Когда я проснулась утром, ты уже встала. Я нашла тебя в кухне. Заспанную, с мешками под глазами.

– Я всю ночь не сомкнула глаз, – сказала ты. – И все из-за тебя, Малин.

Ты редко сердилась, мама.

Но казалось, что тебя нет, даже когда ты была в комнатах на нашей вилле. Ты решала, как мне одеваться, – во всяком случае, пыталась, стремясь сделать меня более женственной, ибо девочкам надлежало быть такими. Я ненавидела юбки, которые ты пыталась на меня надеть. И платья.

И я старалась сдержаться. Ты хотела сделать меня маленькой в этом мире – чтобы я всегда знала свое место.

«Ты не особо умна, Малин.

Тебе бы замуж за человека с деньгами.

Может быть, тебе стоит стать воспитательницей детского сада? Тебе бы это подошло. Но только уж старайся.

Тебе бы замуж за человека с благородной фамилией».

Стань частью моей собственной неудачи, моей неспособности принять то, что мне выпало, – и то, что я сама сотворила!

Ты ненавидела реальность, мама.

Ненавидела ли ты меня? Как напоминание о твоей собственной реальности?

Слова, произнесенные твоим недовольным голосом, когда я приносила домой хорошие оценки.

«Ты, наверное, кокетничаешь с учителями?»

И потом, когда появилась Туве, ты проклинала мою неуклюжесть: как я могла забеременеть? Просто взять и залететь – в таком юном возрасте? Ты сказала, что я – то есть мы – нежеланные гости, потому что ты готова сквозь землю провалиться перед всеми хорошими знакомыми за то, что я принесла в подоле.

Туве.

Ты никогда не смотрела на нее. Ты ни разу не взяла ее на руки. Ты решила, что она – позор, только потому, что она не вписывалась в идеальную картину твоей жизни, которую ты силилась нарисовать.

Но эта картина никого не волновала, мама.

Меня волновала только ты.

Я хотела твоей любви. Но поскольку я не получила ее в детстве, то, наверное, уже и не желала ее во взрослом возрасте, да и ты все равно мне ее не давала.

А была ли эта любовь?

Чего ты боялась, мама? Одному богу известно, как мне нужна была твоя поддержка, когда я училась в полицейской академии – и была одна с Туве.

Папа иногда приезжал в Стокгольм.

Но ты не желала.

«Женщины не должны становиться полицейскими!»

С годами пропасть росла. Нелюбовь стала больше, чем любовь, уничтожила ее, и я вынуждена была наплевать на тебя, мама.

Я тоскую по той матери, которой у меня не было, но не могу оплакивать ту мать, которая у меня была.

Стало быть, я плохой человек?

Глава 4

Острый запах паленого в воздухе, наверняка от строительного взрыва, звук которого она слышала ранее, ударил в ноздри, от чего утреннее солнце вдруг стало тревожным.

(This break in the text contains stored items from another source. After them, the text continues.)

(** * The transformation engine of transformer.py

    A shallow embedding of the typed-value model, the five transform
    operators and the stage loop of [main] in src/transformer.py, with the
    properties stated about them.

    Conventions of the embedding.
    - Text is ASCII: a Python [str] is a Rocq [string]; characters above
      127 are neither digits, letters nor white space.
    - A Python [int] is a [Z] (the interpreter's optional limit on the
      number of digits of a text conversion is not modelled); a Python
      [float] is an IEEE 754 binary64 value, a [spec_float] of the
      standard library with its arithmetic.  How a float is read from and
      written as text is an interface, [FloatText]: the properties hold for
      every implementation of it, and [binary64_text] is one that runs.
    - A Value is one of the four kinds of the data model (Integer, Float,
      String, Null); JSON booleans, arrays and objects are outside it.  A
      Record is a Python [dict] with string keys, kept as an association
      list in insertion order; a Dataset is a list of Records.
    - Exceptions are explicit: a computation that can raise returns a
      [result].  Log output is not modelled.
    - [list.sort] is modelled by what it is specified to be, a stable sort
      that compares with [<] only; this determines its result whenever
      [<] orders the keys consistently, which it does for all keys but a
      float NaN. *)

From Stdlib Require Import ZArith Bool List String Ascii Lia Permutation Sorted.
From Stdlib Require Import DecimalString.
From Stdlib Require Import Floats.SpecFloat.
Import ListNotations.

Open Scope string_scope.
Open Scope Z_scope.

(** ** Exceptions *)

Inductive exn : Type := TypeError | ValueError | OverflowError.

Inductive result (A : Type) : Type :=
| Ok (a : A)
| Raise (e : exn).

Arguments Ok {A} a.
Arguments Raise {A} e.

Definition bind {A B : Type} (m : result A) (k : A -> result B) : result B :=
  match m with
  | Ok a => k a
  | Raise e => Raise e
  end.

Notation "x <- m ;; k" := (bind m (fun x => k))
  (at level 61, m at next level, right associativity).

(** ** Python [str] methods used by the source, on ASCII text *)

Definition ascii_code (c : ascii) : N := N_of_ascii c.

(** [c.isdigit()] *)
Definition isdigit (c : ascii) : bool :=
  (48 <=? ascii_code c)%N && (ascii_code c <=? 57)%N.

Definition isupper (c : ascii) : bool :=
  (65 <=? ascii_code c)%N && (ascii_code c <=? 90)%N.

Definition islower (c : ascii) : bool :=
  (97 <=? ascii_code c)%N && (ascii_code c <=? 122)%N.

Definition isalnum_char (c : ascii) : bool :=
  isdigit c || isupper c || islower c.

(** White space as [str.strip()] sees it: TAB, LF, VT, FF, CR, the four
    separators 0x1c-0x1f and the space. *)
Definition isspace (c : ascii) : bool :=
  ((9 <=? ascii_code c)%N && (ascii_code c <=? 13)%N)
  || ((28 <=? ascii_code c)%N && (ascii_code c <=? 32)%N).

Fixpoint forallb_str (p : ascii -> bool) (s : string) : bool :=
  match s with
  | EmptyString => true
  | String c s' => p c && forallb_str p s'
  end.

Fixpoint existsb_str (p : ascii -> bool) (s : string) : bool :=
  match s with
  | EmptyString => false
  | String c s' => p c || existsb_str p s'
  end.

(** [c in s] for a one-character [c] *)
Definition has_char (c : ascii) (s : string) : bool :=
  existsb_str (Ascii.eqb c) s.

(** [s.isalnum()]: every character alphanumeric and at least one character *)
Definition isalnum (s : string) : bool :=
  match s with
  | EmptyString => false
  | _ => forallb_str isalnum_char s
  end.

Definition lower_char (c : ascii) : ascii :=
  if isupper c then ascii_of_N (ascii_code c + 32) else c.

(** [s.lower()] *)
Fixpoint lower (s : string) : string :=
  match s with
  | EmptyString => EmptyString
  | String c s' => String (lower_char c) (lower s')
  end.

Fixpoint lstrip (s : string) : string :=
  match s with
  | EmptyString => EmptyString
  | String c s' => if isspace c then lstrip s' else s
  end.

(** [rstrip] keeps a character when it is not white space or when
    something remains after it. *)
Fixpoint rstrip (s : string) : string :=
  match s with
  | EmptyString => EmptyString
  | String c s' =>
      match rstrip s' with
      | EmptyString => if isspace c then EmptyString else String c EmptyString
      | t => String c t
      end
  end.

(** [s.strip()] *)
Definition strip (s : string) : string := rstrip (lstrip s).

(** [s.startswith(p)] *)
Fixpoint startswith (p s : string) : bool :=
  match p, s with
  | EmptyString, _ => true
  | String a p', String b s' => Ascii.eqb a b && startswith p' s'
  | String _ _, EmptyString => false
  end.

Fixpoint rev_str (acc s : string) : string :=
  match s with
  | EmptyString => acc
  | String c s' => rev_str (String c acc) s'
  end.

(** [s.endswith(p)] *)
Definition endswith (p s : string) : bool :=
  startswith (rev_str "" p) (rev_str "" s).

(** [p in s] *)
Fixpoint contains (p s : string) : bool :=
  startswith p s ||
  match s with
  | EmptyString => false
  | String _ s' => contains p s'
  end.

(** The text before the first [sep], and the text after it when there is
    one. *)
Fixpoint cut (sep : ascii) (s : string) : string * option string :=
  match s with
  | EmptyString => (EmptyString, None)
  | String c s' =>
      if Ascii.eqb c sep then (EmptyString, Some s')
      else let (a, b) := cut sep s' in (String c a, b)
  end.

(** [s.split(sep)] for a one-character [sep]: never the empty list. *)
Fixpoint split (sep : ascii) (s : string) : list string :=
  match s with
  | EmptyString => [EmptyString]
  | String c s' =>
      if Ascii.eqb c sep then EmptyString :: split sep s'
      else match split sep s' with
           | [] => [String c EmptyString]
           | w :: ws => String c w :: ws
           end
  end.

(** [s.split(sep, n)]: at most [n] cuts, the rest is left whole. *)
Fixpoint split_max (sep : ascii) (n : nat) (s : string) : list string :=
  match n with
  | O => [s]
  | S n' =>
      match cut sep s with
      | (a, None) => [a]
      | (a, Some b) => a :: split_max sep n' b
      end
  end.

(** [s[1:-1]] *)
Definition slice_1_m1 (s : string) : string :=
  match s with
  | EmptyString => EmptyString
  | String _ s' => rev_str "" (match rev_str "" s' with
                               | EmptyString => EmptyString
                               | String _ t => t
                               end)
  end.

(** ** Values *)

(** binary64 *)
Definition prec : Z := 53.
Definition emax : Z := 1024.

Inductive Value : Type :=
| VInt (z : Z)
| VFloat (f : spec_float)
| VStr (s : string)
| VNull.

(** [isinstance(v, (int, float))] *)
Definition is_numeric (v : Value) : bool :=
  match v with
  | VInt _ | VFloat _ => true
  | _ => false
  end.

(** [isinstance(v, str)] *)
Definition is_str (v : Value) : bool :=
  match v with
  | VStr _ => true
  | _ => false
  end.

(** *** Comparison of numbers

    Python compares an int with a float, and two floats, by their exact
    values; a NaN is unordered with everything. *)

Definition Z_to_SF (z : Z) : spec_float :=
  match z with
  | Z0 => S754_zero false
  | Zpos p => S754_finite false p 0
  | Zneg p => S754_finite true p 0
  end.

(** A finite float as (signed mantissa, binary exponent) *)
Definition SF_finite_parts (f : spec_float) : Z * Z :=
  match f with
  | S754_finite s m e => (if s then Zneg m else Zpos m, e)
  | _ => (0, 0)
  end.

Definition exact_compare (f1 f2 : spec_float) : option comparison :=
  match f1, f2 with
  | S754_nan, _ | _, S754_nan => None
  | S754_infinity s1, S754_infinity s2 =>
      Some (if s1 then (if s2 then Eq else Lt) else (if s2 then Gt else Eq))
  | S754_infinity s, _ => Some (if s then Lt else Gt)
  | _, S754_infinity s => Some (if s then Gt else Lt)
  | _, _ =>
      let (m1, e1) := SF_finite_parts f1 in
      let (m2, e2) := SF_finite_parts f2 in
      let e := Z.min e1 e2 in
      Some (Z.compare (m1 * 2 ^ (e1 - e)) (m2 * 2 ^ (e2 - e)))
  end.

Definition num_of (v : Value) : option spec_float :=
  match v with
  | VInt z => Some (Z_to_SF z)
  | VFloat f => Some f
  | _ => None
  end.

(** The three-way comparison behind [<], [<=], [>], [>=]: [Raise TypeError]
    when the two kinds have no native ordering, [Ok None] when a NaN makes
    the pair unordered. *)
Definition py_compare (a b : Value) : result (option comparison) :=
  match a, b with
  | VStr s, VStr t => Ok (Some (String.compare s t))
  | _, _ =>
      match num_of a, num_of b with
      | Some x, Some y => Ok (exact_compare x y)
      | _, _ => Raise TypeError
      end
  end.

Definition py_lt (a b : Value) : result bool :=
  c <- py_compare a b ;;
  Ok (match c with Some Lt => true | _ => false end).

Definition py_gt (a b : Value) : result bool :=
  c <- py_compare a b ;;
  Ok (match c with Some Gt => true | _ => false end).

Definition py_le (a b : Value) : result bool :=
  c <- py_compare a b ;;
  Ok (match c with Some Lt | Some Eq => true | _ => false end).

Definition py_ge (a b : Value) : result bool :=
  c <- py_compare a b ;;
  Ok (match c with Some Gt | Some Eq => true | _ => false end).

(** [a == b]: never raises; values of unrelated kinds are unequal. *)
Definition py_eq (a b : Value) : bool :=
  match a, b with
  | VStr s, VStr t => String.eqb s t
  | VNull, VNull => true
  | _, _ =>
      match num_of a, num_of b with
      | Some x, Some y =>
          match exact_compare x y with Some Eq => true | _ => false end
      | _, _ => false
      end
  end.

(** [a != b] *)
Definition py_ne (a b : Value) : bool := negb (py_eq a b).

Малин прижимается к отцу на вымощенной камнем дорожке, ведущей от дверей часовни; ей хочется обнять его, она видит, что ему более всего на свете хотелось бы находиться где-нибудь в другом месте.

Ветер треплет крону дуба, на котором зеленые почки еще скрывают свои размашистые жесты. «Я была права, – думает Малин. – Внешне лишенные листьев стволы на самом деле вибрируют от зарождающейся в них жизни, по всему городу распускаются почки».

Женщина-пастор улыбается, берет папу за руку, негромко говорит что-то, чего Малин не может разобрать. Затем Малин берет отца за руку, а во второй руке ощущает мягкие пальцы Туве, сжимающиеся неожиданной цепкой хваткой. Янне уже ушел вперед, он стоит возле своей последней машины – серебристого «Ягуара» старой модели, которую сам привел в порядок. Вид у него такой, словно ему жутко хочется закурить, хотя Малин знает, что он в жизни не выкурил ни одной сигареты.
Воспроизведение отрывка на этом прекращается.